§ **Exercise instructions**
If "else" shows up in a line of the material, return that line.

§ **Supplied data**
================

(** Where a thread is.  [rounds] counts the rounds that remain, [g] is the guard
    it holds. *)
Inductive pc : Type :=
| Gone
| IdleMain
| Leaving
| Unmade
| LockLoop (rounds : nat)
| LockHeld (rounds : nat) (g : SpinLockGuard)
| LockRead (rounds : nat) (g : SpinLockGuard) (counter : Z)
| LockWritten (rounds : nat) (g : SpinLockGuard)
| RRLoop (id : Z) (rounds : nat)
| RRHeld (id : Z) (rounds : nat) (g : SpinLockGuard)
| RRIndex (id : Z) (rounds : nat) (g : SpinLockGuard) (i : Z)
| RRWritten (id : Z) (rounds : nat) (g : SpinLockGuard)
| RRYield (id : Z) (rounds : nat)
| WaitStart
| WaitStore (start : Z)
| WaitFlag (start : Z)
| WaitTicks (start : Z)
| WaitEnd (result : Z)
| WaitEndStore (result ticks : Z)
| WaitResult (result : Z)
| SetFlag
| BootCreate (p : phase) (todo : list worker) (made : list Z) (ticks_before : Z)
| BootMake (p : phase) (f : worker) (id : Z) (todo : list worker) (made : list Z) (ticks_before : Z)
| BootPoll (p : phase) (spins : Z) (made : list Z) (ticks_before : Z)
| BootDone (r : Result unit Failure).

Definition entry_of (f : worker) (id : Z) : pc :=
  match f with
  | lock_worker => LockLoop (Z.to_nat LOCK_INCREMENTS)
  | round_robin_worker => RRLoop id (Z.to_nat ROUND_ROBIN_ROUNDS)
  | preempt_waiter => WaitStart
  | preempt_setter => SetFlag
  end.

(** ** The machine

    [saved] holds the interrupt flag of each thread that is not running. *)
Record Machine : Type := mkMachine {
  sch : Scheduler;
  locks : LockState;
  statics : Statics;
  pcs : list pc;
  saved : list bool
}.

Definition with_sch (w : Machine) (x : Scheduler) : Machine := mkMachine x (locks w) (statics w) (pcs w) (saved w).
Definition with_locks (w : Machine) (l : LockState) : Machine := mkMachine (sch w) l (statics w) (pcs w) (saved w).
Definition with_statics (w : Machine) (s : Statics) : Machine := mkMachine (sch w) (locks w) s (pcs w) (saved w).

(** The current thread goes on at [p]. *)
Definition goto (w : Machine) (p : pc) : exec Machine :=
  let! l := set_index (pcs w) (current (sch w)) p in
  Done (mkMachine (sch w) (locks w) (statics w) l (saved w)).

(** [SpinLock::lock]; a lock that is taken would be waited for forever, since
    nothing else runs with interrupts off. *)
Definition acquire (l : LockState) (a : Z) : exec (SpinLockGuard * LockState) :=
  match Lock.lock 1 l a with Some r => Done r | None => Panic end.

(** *** Interrupts *)

(** [reap_exited], as far as the scheduler is concerned. *)
Fixpoint reap (fuel : nat) (x : Scheduler) : exec Scheduler :=
  let! (x, r) := take_reapable x in
  match r with
  | None => Done x
  | Some _ => match fuel with O => Panic | S fuel => reap fuel x end
  end.

(** An interrupt: reap, decide, and resume whoever is current, with the flag
    saved in the frame the exit code pops. *)
Definition interrupt (w : Machine) (decision : Scheduler -> exec Scheduler) : exec Machine :=
  let from := current (sch w) in
  let! x := reap (Z.to_nat MAX_THREADS) (sch w) in
  let! x := decision x in
  let! saved := set_index (saved w) from (IF (locks w)) in
  let! flag := index saved (current x) in
  Done (mkMachine x (mkLocks flag (HELD (locks w)) (locked (locks w))) (statics w) (pcs w) saved).

Definition clock (w : Machine) : exec Machine :=
  if interrupts_enabled (locks w)
  then interrupt w (fun x => let! (x, _) := on_tick x true in Done x)
  else Done w.

(** [thread::yield_now] and [thread::exit] with their guards; after a failed
    exit the thread runs into [unreachable!]. *)
Definition yield_irq (w : Machine) : exec Machine :=
  let! _ := Lock.yield_now (locks w) in
  interrupt w (fun x => let! (x, _) := yield_current x in Done x).
Definition exit_irq (w : Machine) : exec Machine :=
  let! _ := Lock.exit_guard (locks w) in
  interrupt w (fun x => let! (x, r) := exit_current x in match r with Ok _ => Done x | Err _ => Panic end).

(** *** The workers *)
Definition run_lock_worker (w : Machine) (rounds : nat) : exec Machine :=
  match rounds with
  | O => goto (with_statics w (set_finished (statics w) (wrapping_add (FINISHED (statics w)) 1))) Leaving
  | S rounds =>
      let! (g, l) := acquire (locks w) COUNTER_LOCK in
      goto (with_locks w l) (LockHeld rounds g)
  end.

Definition run_round_robin_worker (w : Machine) (id : Z) (rounds : nat) : exec Machine :=
  match rounds with
  | O => goto (with_statics w (set_finished (statics w) (wrapping_add (FINISHED (statics w)) 1))) Leaving
  | S rounds =>
      let! (g, l) := acquire (locks w) ROUND_ROBIN_LOCK in
      goto (with_locks w l) (RRHeld id rounds g)
  end.

(** *** The boot context *)

(** [FINISHED >= n], or [PREEMPT_RESULT != 0]. *)
Definition finished (p : phase) (s : Statics) : bool :=
  match p with
  | MutualExclusion => LOCK_WORKERS <=? FINISHED s
  | RoundRobin => ROUND_ROBIN_WORKERS <=? FINISHED s
  | Preemption => negb (PREEMPT_RESULT s =? 0)
  end.

Definition step_number (p : phase) : Z :=
  match p with MutualExclusion => 1 | RoundRobin => 2 | Preemption => 3 end.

================

§ **Completed exercise**
    nothing else runs with interrupts off. *)
  else Done w.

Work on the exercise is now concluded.